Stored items
::::::::
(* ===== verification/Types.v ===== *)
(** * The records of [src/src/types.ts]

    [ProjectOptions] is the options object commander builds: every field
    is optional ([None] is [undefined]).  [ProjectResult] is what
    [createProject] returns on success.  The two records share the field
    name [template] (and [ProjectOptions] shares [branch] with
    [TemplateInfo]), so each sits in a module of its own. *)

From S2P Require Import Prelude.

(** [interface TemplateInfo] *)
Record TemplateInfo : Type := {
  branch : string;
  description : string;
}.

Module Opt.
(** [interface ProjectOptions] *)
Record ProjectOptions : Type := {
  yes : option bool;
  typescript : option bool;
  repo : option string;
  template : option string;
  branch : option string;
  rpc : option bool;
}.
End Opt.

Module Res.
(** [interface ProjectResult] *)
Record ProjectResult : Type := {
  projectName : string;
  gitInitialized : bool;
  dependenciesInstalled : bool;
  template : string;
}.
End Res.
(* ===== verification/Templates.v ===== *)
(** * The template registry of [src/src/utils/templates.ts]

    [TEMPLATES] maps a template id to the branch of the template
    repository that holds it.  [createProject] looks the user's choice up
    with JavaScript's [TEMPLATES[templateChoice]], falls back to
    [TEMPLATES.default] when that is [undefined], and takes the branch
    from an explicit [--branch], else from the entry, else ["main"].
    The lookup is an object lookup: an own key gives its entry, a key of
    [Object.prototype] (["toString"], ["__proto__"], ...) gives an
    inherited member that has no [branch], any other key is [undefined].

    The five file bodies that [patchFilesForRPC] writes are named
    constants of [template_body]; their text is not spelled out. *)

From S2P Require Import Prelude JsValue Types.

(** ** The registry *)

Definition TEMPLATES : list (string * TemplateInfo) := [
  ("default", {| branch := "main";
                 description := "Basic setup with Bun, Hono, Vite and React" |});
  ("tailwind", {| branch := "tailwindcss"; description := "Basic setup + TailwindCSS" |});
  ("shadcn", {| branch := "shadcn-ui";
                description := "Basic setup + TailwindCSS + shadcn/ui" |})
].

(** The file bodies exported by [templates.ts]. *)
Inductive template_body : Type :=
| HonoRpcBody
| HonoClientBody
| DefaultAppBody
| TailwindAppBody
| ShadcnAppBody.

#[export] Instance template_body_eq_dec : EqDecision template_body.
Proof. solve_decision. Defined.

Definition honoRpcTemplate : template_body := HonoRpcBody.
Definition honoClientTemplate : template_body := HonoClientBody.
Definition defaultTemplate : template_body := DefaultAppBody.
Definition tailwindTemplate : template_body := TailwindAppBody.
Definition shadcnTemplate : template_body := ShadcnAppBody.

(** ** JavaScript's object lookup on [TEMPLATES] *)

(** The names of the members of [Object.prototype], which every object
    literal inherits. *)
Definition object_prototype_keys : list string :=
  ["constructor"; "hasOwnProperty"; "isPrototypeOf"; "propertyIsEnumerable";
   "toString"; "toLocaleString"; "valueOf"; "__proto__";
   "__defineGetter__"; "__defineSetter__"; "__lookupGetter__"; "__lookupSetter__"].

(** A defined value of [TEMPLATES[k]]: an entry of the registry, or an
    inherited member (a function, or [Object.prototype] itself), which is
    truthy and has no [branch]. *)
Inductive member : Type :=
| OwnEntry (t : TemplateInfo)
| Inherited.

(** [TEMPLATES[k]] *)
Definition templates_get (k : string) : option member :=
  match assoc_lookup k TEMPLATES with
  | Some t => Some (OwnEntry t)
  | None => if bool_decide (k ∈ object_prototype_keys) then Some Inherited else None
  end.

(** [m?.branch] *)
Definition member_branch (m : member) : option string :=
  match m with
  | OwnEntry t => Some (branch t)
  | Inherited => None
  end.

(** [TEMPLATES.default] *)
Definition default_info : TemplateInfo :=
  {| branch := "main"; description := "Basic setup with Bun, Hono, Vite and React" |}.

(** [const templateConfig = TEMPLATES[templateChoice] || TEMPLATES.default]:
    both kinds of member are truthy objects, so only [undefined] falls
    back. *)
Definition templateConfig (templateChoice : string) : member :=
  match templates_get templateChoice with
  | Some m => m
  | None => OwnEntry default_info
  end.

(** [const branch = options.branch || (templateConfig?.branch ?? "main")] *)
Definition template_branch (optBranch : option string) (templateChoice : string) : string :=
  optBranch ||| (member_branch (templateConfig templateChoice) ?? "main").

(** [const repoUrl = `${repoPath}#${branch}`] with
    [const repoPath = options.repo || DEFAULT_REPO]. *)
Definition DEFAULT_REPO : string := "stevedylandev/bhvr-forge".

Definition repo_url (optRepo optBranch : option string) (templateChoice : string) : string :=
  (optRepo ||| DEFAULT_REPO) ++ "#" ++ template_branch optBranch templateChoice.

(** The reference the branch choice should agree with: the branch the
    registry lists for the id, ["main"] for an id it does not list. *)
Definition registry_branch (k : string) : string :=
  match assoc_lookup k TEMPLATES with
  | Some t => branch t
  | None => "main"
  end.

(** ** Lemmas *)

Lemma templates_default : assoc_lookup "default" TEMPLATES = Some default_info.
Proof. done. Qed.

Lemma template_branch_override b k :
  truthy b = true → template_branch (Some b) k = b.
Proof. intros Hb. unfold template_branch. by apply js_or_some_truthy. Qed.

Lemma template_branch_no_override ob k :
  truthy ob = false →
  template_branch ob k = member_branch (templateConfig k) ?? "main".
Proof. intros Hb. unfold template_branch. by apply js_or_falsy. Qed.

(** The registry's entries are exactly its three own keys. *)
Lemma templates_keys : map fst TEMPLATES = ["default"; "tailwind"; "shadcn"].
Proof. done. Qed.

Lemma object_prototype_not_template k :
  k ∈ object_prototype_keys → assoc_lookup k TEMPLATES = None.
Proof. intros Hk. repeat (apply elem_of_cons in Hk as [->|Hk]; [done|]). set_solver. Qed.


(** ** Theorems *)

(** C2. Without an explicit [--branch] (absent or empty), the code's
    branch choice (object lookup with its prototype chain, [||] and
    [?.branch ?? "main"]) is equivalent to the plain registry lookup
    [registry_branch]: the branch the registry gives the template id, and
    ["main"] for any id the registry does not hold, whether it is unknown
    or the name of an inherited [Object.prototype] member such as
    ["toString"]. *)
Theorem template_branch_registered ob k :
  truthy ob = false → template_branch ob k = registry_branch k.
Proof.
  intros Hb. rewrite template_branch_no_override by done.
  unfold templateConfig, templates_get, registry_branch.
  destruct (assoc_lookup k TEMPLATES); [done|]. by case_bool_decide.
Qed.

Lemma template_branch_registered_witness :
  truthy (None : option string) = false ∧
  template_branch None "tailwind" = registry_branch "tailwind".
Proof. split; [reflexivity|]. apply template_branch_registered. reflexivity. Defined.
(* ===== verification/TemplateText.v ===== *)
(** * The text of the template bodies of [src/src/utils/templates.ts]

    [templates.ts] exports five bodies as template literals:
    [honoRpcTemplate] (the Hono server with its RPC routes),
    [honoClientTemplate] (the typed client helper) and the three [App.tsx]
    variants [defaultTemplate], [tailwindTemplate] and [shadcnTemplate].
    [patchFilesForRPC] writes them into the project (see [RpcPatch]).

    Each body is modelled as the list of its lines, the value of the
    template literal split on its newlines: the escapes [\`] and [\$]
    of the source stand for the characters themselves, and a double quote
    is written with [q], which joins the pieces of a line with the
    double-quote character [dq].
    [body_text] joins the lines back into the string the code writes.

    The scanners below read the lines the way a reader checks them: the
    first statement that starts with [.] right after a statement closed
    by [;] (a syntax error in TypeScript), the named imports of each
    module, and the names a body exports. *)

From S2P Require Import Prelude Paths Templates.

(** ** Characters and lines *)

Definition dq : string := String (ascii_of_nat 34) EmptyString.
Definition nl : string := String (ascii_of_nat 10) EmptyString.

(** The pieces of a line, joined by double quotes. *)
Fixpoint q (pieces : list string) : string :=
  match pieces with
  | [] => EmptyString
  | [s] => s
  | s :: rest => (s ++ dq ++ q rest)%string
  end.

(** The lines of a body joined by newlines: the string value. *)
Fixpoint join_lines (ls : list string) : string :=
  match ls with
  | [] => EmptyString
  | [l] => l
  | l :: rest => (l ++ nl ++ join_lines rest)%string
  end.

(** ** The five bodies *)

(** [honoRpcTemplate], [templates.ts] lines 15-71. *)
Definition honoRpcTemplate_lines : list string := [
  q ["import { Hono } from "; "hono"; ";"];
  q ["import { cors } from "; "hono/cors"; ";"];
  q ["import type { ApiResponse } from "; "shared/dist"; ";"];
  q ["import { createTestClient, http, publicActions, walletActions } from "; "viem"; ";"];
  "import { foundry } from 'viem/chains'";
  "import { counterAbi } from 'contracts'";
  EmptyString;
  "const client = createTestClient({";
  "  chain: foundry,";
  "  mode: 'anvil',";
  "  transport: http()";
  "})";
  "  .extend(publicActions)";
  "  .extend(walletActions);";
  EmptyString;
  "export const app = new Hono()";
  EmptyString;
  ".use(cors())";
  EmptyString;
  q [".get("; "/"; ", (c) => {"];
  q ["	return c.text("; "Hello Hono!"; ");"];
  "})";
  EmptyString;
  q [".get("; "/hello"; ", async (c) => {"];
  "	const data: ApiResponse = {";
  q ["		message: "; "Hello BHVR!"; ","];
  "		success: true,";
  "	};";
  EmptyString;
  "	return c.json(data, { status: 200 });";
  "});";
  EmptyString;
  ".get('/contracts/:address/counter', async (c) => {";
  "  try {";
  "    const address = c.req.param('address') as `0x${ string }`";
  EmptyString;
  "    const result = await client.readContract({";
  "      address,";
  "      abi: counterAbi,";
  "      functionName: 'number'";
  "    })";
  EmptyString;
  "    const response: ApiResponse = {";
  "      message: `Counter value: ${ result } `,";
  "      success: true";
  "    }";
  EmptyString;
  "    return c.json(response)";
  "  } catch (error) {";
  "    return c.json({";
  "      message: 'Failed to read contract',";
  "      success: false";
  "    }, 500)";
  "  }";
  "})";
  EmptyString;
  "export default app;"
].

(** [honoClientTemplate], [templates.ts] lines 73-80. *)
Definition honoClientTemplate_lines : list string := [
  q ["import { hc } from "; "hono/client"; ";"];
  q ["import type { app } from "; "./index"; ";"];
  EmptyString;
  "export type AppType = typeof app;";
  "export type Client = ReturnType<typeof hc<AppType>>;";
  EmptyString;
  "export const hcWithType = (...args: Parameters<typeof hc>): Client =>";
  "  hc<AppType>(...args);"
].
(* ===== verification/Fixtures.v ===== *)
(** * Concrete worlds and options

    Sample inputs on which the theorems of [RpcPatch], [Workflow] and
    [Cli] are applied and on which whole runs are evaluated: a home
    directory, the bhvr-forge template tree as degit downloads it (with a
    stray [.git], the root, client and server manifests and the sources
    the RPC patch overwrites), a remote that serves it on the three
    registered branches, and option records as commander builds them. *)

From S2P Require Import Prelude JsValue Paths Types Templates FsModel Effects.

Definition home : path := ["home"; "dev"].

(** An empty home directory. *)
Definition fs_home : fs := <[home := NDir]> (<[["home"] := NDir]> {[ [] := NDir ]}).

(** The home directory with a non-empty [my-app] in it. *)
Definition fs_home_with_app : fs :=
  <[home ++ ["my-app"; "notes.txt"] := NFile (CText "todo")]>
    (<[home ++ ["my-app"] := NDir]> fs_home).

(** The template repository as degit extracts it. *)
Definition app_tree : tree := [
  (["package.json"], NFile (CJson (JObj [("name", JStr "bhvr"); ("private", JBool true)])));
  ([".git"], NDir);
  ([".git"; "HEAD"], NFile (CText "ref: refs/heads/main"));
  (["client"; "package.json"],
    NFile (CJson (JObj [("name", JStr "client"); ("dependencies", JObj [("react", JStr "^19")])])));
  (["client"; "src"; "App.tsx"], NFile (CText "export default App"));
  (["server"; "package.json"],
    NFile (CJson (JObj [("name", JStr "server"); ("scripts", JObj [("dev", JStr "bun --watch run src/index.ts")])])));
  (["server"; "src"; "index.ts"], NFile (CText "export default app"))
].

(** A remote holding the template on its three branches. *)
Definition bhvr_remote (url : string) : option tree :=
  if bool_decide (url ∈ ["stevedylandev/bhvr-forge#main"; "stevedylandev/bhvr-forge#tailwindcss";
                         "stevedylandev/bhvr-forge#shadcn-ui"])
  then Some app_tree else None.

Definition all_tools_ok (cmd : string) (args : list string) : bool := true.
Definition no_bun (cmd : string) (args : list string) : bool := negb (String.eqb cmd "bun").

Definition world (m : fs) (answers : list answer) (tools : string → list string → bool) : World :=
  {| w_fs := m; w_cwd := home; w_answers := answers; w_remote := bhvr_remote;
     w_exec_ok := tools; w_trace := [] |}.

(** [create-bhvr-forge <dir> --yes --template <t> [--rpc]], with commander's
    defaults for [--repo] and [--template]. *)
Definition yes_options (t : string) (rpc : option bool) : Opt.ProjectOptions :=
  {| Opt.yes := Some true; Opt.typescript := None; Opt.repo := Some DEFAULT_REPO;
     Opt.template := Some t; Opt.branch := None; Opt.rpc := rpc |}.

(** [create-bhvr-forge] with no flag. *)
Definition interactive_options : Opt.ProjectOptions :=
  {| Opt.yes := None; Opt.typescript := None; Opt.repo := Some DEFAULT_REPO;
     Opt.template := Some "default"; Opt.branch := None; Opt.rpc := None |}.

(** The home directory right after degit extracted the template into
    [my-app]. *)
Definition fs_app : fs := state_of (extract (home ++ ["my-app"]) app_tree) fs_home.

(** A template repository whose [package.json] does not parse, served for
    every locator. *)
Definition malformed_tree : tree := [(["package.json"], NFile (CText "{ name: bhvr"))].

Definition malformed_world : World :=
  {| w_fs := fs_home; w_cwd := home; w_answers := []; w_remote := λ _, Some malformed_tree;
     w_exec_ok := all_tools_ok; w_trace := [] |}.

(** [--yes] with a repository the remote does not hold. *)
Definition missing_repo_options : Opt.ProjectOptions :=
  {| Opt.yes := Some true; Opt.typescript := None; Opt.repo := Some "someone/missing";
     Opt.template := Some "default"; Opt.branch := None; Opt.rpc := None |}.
::::::::
§ **Problem to solve**
Could you filter the entries above for lines holding the string "records" and copy them?

§ **Exercise answer**
(** * The records of [src/src/types.ts]
    [createProject] returns on success.  The two records share the field
    registered branches, and option records as commander builds them. *)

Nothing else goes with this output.